11b. Le retour du commerce de quartier
Les centres ville ont souffert. Au fil des décennies, les petits commerces ont mis la clé sous le paillasson. Les librairies, les épiceries, les magasins d’artisanat, les crèmeries, les boucheries… ont fermé boutique même si tous n’ont pas disparu. Les petites villes en portent les stigmates : dans bien des rues commerçantes, les vitrines sont désormais vides et délabrées. Signe des temps, conséquence d’une mutation des grandes structures économiques.
Le processus est-il irréversible ? Des exceptions, qui se multiplient, laissent peut-être supposer que non. Ici, dans une grande ville, comme d’ailleurs dans presque toutes les grandes villes, la tendance semble s’inverser. Faussant compagnie aux grandes enseignes commerciales, je m’aventure dans une petite rue piétonnière, en train de renaître de ses cendres. Dans un quartier où les magasins étaient presque tous ou moribonds ou à l’abandon, où se multipliaient les chancres, où bien des maisons semblaient en passe de s’écrouler, je découvre de nouvelles boutiques. Une créatrice de bijou, une styliste, des magasins vintage, une épicerie bio, des petits restaurants, une boutique d’artisanat local, une autre de jouets eux-aussi artisanaux… Les façades et les maisons ont été restaurées, les devantures refaites tout en gardant les gabarits d’autrefois. Les vitrines sont imaginatives. La rue a été repavées. L’éclairage remis à neuf. Deçà delà, des chaises et des bancs sortent des maisons et occupent la rue, de même que quelques plantes, en pots ou plantées à même le sol.

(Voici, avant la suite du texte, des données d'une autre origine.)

(** One round of the loop.  [type(packet) == 'str'] compares a type with a string and
    is never true, so that the other branch is taken for strings too. *)
Definition write_packet (now : Z) (p : cpacket) : PM writer unit :=
  on_header (__setattr__ "timestamp" (FVal (SInt now)) ;!
             __setattr__ "length" (FVal (SInt (packet_len p)))) ;!
  let! h := (fun w => (__repr__ (cap_header w), w)) in
  write h ;!
  let! b := pm_lift (packet_repr p) in
  write b.

(** [run] on the packets that arrive before the process is stopped, each with the time
    it is taken off the queue; the file is truncated first. *)
Fixpoint write_all (q : list (Z * cpacket)) : PM writer unit :=
  match q with
  | [] => pm_ret tt
  | (now, p) :: q => write_packet now p ;! write_all q
  end.
Definition run (q : list (Z * cpacket)) : res unit * writer :=
  write_all q (Writer [] (new_struct CapHeader)).

(** ** [CaptureReader] *)

Record reader := Reader { content : bytes; pos : nat }.

(** [self.f.read(size)] *)
Definition read (size : nat) : PM reader bytes := fun r =>
  let d := take size (drop (pos r) (content r)) in
  (Ret d, Reader (content r) (pos r + length d)).

(** [cap_header._unpack(header_data)], then the two fields; a header cut short leaves
    them [None], which the log message cannot format. *)
Definition parse_header (data : bytes) : res (Z * Z) :=
  match _unpack data (new_struct CapHeader) with
  | (Ret _, h) =>
      let? len := get_int h "length" in
      let? ts := get_int h "timestamp" in
      Ret (ts, len)
  | (Raise e, _) => Raise e
  end.

Definition next : PM reader (Z * bytes) :=
  let! header_data := read 8 in
  match header_data with
  | [] => pm_raise StopIteration
  | _ =>
      let! h := pm_lift (parse_header header_data) in
      let! packet_data := read (Z.to_nat h.2) in
      pm_ret (h.1, packet_data)
  end.

(** One round of the generator [tail]: [None] when it sleeps and starts over, which
    also happens between a header and its data. *)
Definition tail_round : PM reader (option (Z * bytes)) :=
  let! header_data := read 8 in
  match header_data with
  | [] => pm_ret None
  | _ =>
      let! h := pm_lift (parse_header header_data) in
      let! packet_data := read (Z.to_nat h.2) in
      match packet_data with
      | [] => pm_ret None
      | _ => pm_ret (Some (h.1, packet_data))
      end
  end.

(** ** [CaptureReaderTail] *)

Record tailer := Tailer { t_content : bytes; where_ : nat }.

(** The loop of [next] from position [p]: the records it collects and the position
    behind the last complete one.  A round that goes on has read at least a header. *)
Fixpoint tail_loop (fuel : nat) (p : nat) (ret : list (Z * bytes)) (f : bytes) (whr : nat) :
    res (list (Z * bytes)) * nat :=
  match fuel with
  | O => (Raise Diverges, whr)
  | S fuel =>
      let header_data := take 8 (drop p f) in
      if (length header_data <? 8)%nat then (Ret ret, whr) else
      match parse_header header_data with
      | Raise e => (Raise e, whr)
      | Ret (ts, len) =>
          let packet_data := take (Z.to_nat len) (drop (p + 8) f) in
          if zlen packet_data <? len then (Ret ret, whr)
          else let p' := (p + 8 + length packet_data)%nat in
               tail_loop fuel p' (ret ++ [(ts, packet_data)]) f p'
      end
  end.
Definition tail_next : PM tailer (list (Z * bytes)) := fun t =>
  let (r, whr) := tail_loop (S (length (t_content t))) (where_ t) [] (t_content t) (where_ t) in
  (r, Tailer (t_content t) whr).

(** * Records *)

Definition record_bytes (r : Z * bytes) : bytes := be_split 4 r.1 ++ be_split 4 (zlen r.2) ++ r.2.
Definition file_bytes (rs : list (Z * bytes)) : bytes := concat (record_bytes <$> rs).
Definition record_ok (r : Z * bytes) : Prop := 0 <= r.1 < 2 ^ 32 /\ zlen r.2 < 2 ^ 32.


Lemma cap_header_repr h now len :
  STRUCT h = CapHeader -> consistent h -> payload h = None ->
  0 <= now < 2 ^ 32 -> 0 <= len < 2 ^ 32 ->
  exists h', (__setattr__ "timestamp" (FVal (SInt now)) ;! __setattr__ "length" (FVal (SInt len))) h =
      (Ret tt, h') /\ STRUCT h' = CapHeader /\ consistent h' /\ payload h' = None /\
    __repr__ h' = Ret (be_split 4 now ++ be_split 4 len).
Proof.
  intros HS Hc Hp Hn Hl.
  destruct (assign_keeps [("timestamp", FVal (SInt now)); ("length", FVal (SInt len))] h)
    as (h' & Hh & Hc' & HS' & Hd); [by rewrite HS|done| |].
  { rewrite HS. repeat (apply Forall_cons; split); [..|constructor]; left;
      exists nI; eexists; (split; [set_solver|by apply pack_word]). }
  exists h'. split; [cbn in Hh; unfold pm_bind in *; destruct (__setattr__ _ _ h) as [[]]; [|done];
                     by destruct (__setattr__ _ _ d) as [[[]|] ?]|].
  split; [congruence|]. split; [done|].
  assert (payload h' = None) as Hp'.
  { unfold payload in *. rewrite Hd. key_lookup. exact Hp. }
  split; [done|]. destruct Hc' as (raw & Hraw & Hpack). unfold __repr__. rewrite Hraw, Hp'. cbn.
  rewrite app_nil_r. f_equal. rewrite HS', HS, Hd in Hpack. cbn [CapHeader pack_loop] in Hpack.
  revert Hpack. key_lookup. rewrite !pack_word by done. intros E%(f_equal snd). by cbn in E.
Qed.
(* ===== verification/FilesystemInvariant.v ===== *)
(** Theorems on whole accesses to an NTFS volume: the invariant that every method of the
    engine preserves, and what a write outside the MFT does. *)
From S2P Require Import Prelude Struct Filesystem FilesystemTheorems.

(** * The invariant of a volume *)

Section invariant.
Context (fs_info : bytes -> res tsk_fs) (parse_record : bytes -> res mft_record) (dict_order : list Z -> list Z).
Context (ss off k bc : Z) (Hss : 0 < ss) (Hk : 0 < k).

(** The geometry is fixed, the file system is the Sleuth Kit's view of the shadow image, if it
    accepts that, and only sectors inside the volume have an owner. *)
Record consistent (v : volume) : Prop := {
  co_ss : SECTOR_SIZE v = ss;
  co_off : VOLUME_OFFSET v = off;
  co_bs : BLOCK_SIZE v = k * ss;
  co_bc : BLOCK_COUNT v = bc;
  co_view : forall fs, fs_info (IMG v) = Ret fs -> FILE_SYSTEM v = fs;
  co_owned : forall s, is_Some (fs_sector_to_inode v !! s) -> off <= s < off + bc * k
}.

Lemma for_each_preserves {A} (l : list A) body :
  (forall x, x ∈ l -> preserves consistent (body x)) -> preserves consistent (for_each l body).
Proof.
  induction l as [|x l IH]; intros Hb; cbn [for_each]; [apply preserves_ret|].
  apply preserves_bind; [apply Hb; left|]. intros _. apply IH. intros y Hy. apply Hb. by right.
Qed.
Lemma consult_preserves {A} (f : volume -> res A) : preserves consistent (fun v => (f v, v)).
Proof. intros v Hv. by destruct (f v). Qed.
(** Updates of anything but the geometry, the image and the owners. *)
Definition quiet (f : volume -> volume) : Prop := forall v,
  SECTOR_SIZE (f v) = SECTOR_SIZE v /\ VOLUME_OFFSET (f v) = VOLUME_OFFSET v /\
  BLOCK_SIZE (f v) = BLOCK_SIZE v /\ BLOCK_COUNT (f v) = BLOCK_COUNT v /\ IMG (f v) = IMG v /\
  FILE_SYSTEM (f v) = FILE_SYSTEM v /\ fs_sector_to_inode (f v) = fs_sector_to_inode v.
Lemma quiet_preserves f : quiet f -> preserves consistent (pm_modify f).
Proof.
  intros Hf. apply preserves_modify. intros v [? ? ? ? Hview Ho].
  destruct (Hf v) as (E1 & E2 & E3 & E4 & E5 & E6 & E7).
  split; rewrite ?E1, ?E2, ?E3, ?E4, ?E5, ?E6, ?E7; auto.
Qed.
(** Only the method's own case distinctions are left to it. *)
Ltac preserve := repeat first
  [ progress intros
  | by apply quiet_preserves
  | apply preserves_ret | apply preserves_raise | apply preserves_get | apply preserves_lift
  | apply for_each_preserves | apply preserves_if
  | progress eauto 2 with py_preserve nocore
  | apply preserves_bind
  | apply consult_preserves
  | match goal with |- preserves _ (match ?x with _ => _ end) => destruct x end ].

La rue a fait peau neuve. On est loin du clinquant des grandes marques, loin aussi de la misère qui s’était installée. Là où les grandes chaînes commerciales défigurent les anciens bâtiments, en plaquant sur la façade du rez-de-chaussée une seule grande vitrine allant du plancher au plafond et s’étendant sur toute la largeur de la maison, ici, par contre, les anciennes façades sont préservées. Rénovées bien sûr, avec de nouveaux châssis, de nouveaux matériaux, un nouveau design, mais dans la continuité de ce qu’elles étaient autrefois. L’ancien retrouve une nouvelle vie dans un esprit contemporain. Il ne s’agit pas de tourner le dos au passé pour « vivre à l’heure d’aujourd’hui », mais de créer un présent qui intègre le passé.
De quel imaginaire peut se revendiquer cette rue ? Sans doute celui d’un dynamisme économique, associé à des initiatives nouvelles, originales, singulières. Tout en s’inscrivant dans des tendances en vogue, chaque commerce est unique. Leur ensemble donne sa singularité à la rue. Ailleurs, dans d’autres quartiers, d’autres villes, l’esprit est voisin, mais reste à chaque fois singulier.
Comment derrière ces vitrines, ne pas deviner les commerçants eux-mêmes et les clients de ces commerces ? Des « bobos » diront certains, contribuant à la « gentrification » du quartier. De populaire qu’il était, le voilà devenu « branché ». Faut-il s’en désoler ? Regretter l’exclusion des pauvres, ainsi que des dealers et des prostituées ? Faut-il au contraire s’en réjouir ? Approuver ce dynamisme retrouvé ? Le fait est que ces nouveaux commerçants de la rue, et les nouveaux chalands qu’ils drainent, ont changé l’esprit des lieux – devenu plus créatif, plus soigné et plus attractif bien sûr. Ils ont surtout dégagé les potentialités du lieu, réveillé les énergies qui l’avaient animé autrefois pour le faire renaître aujourd’hui. Nous sommes dans une rue médiévale, fidèle à elle-même et pourtant métamorphosée par les tendances contemporaines.
Au cœur d’un quartier séculaire, une rue est toujours marquée par l’histoire. Une certaine veine de l’économie actuelle, malheureusement dominante, y substitue son lustre et sa modernité. Ici au contraire, sans passéisme, le passé nourrit le présent, qui le poursuit, sans le répéter.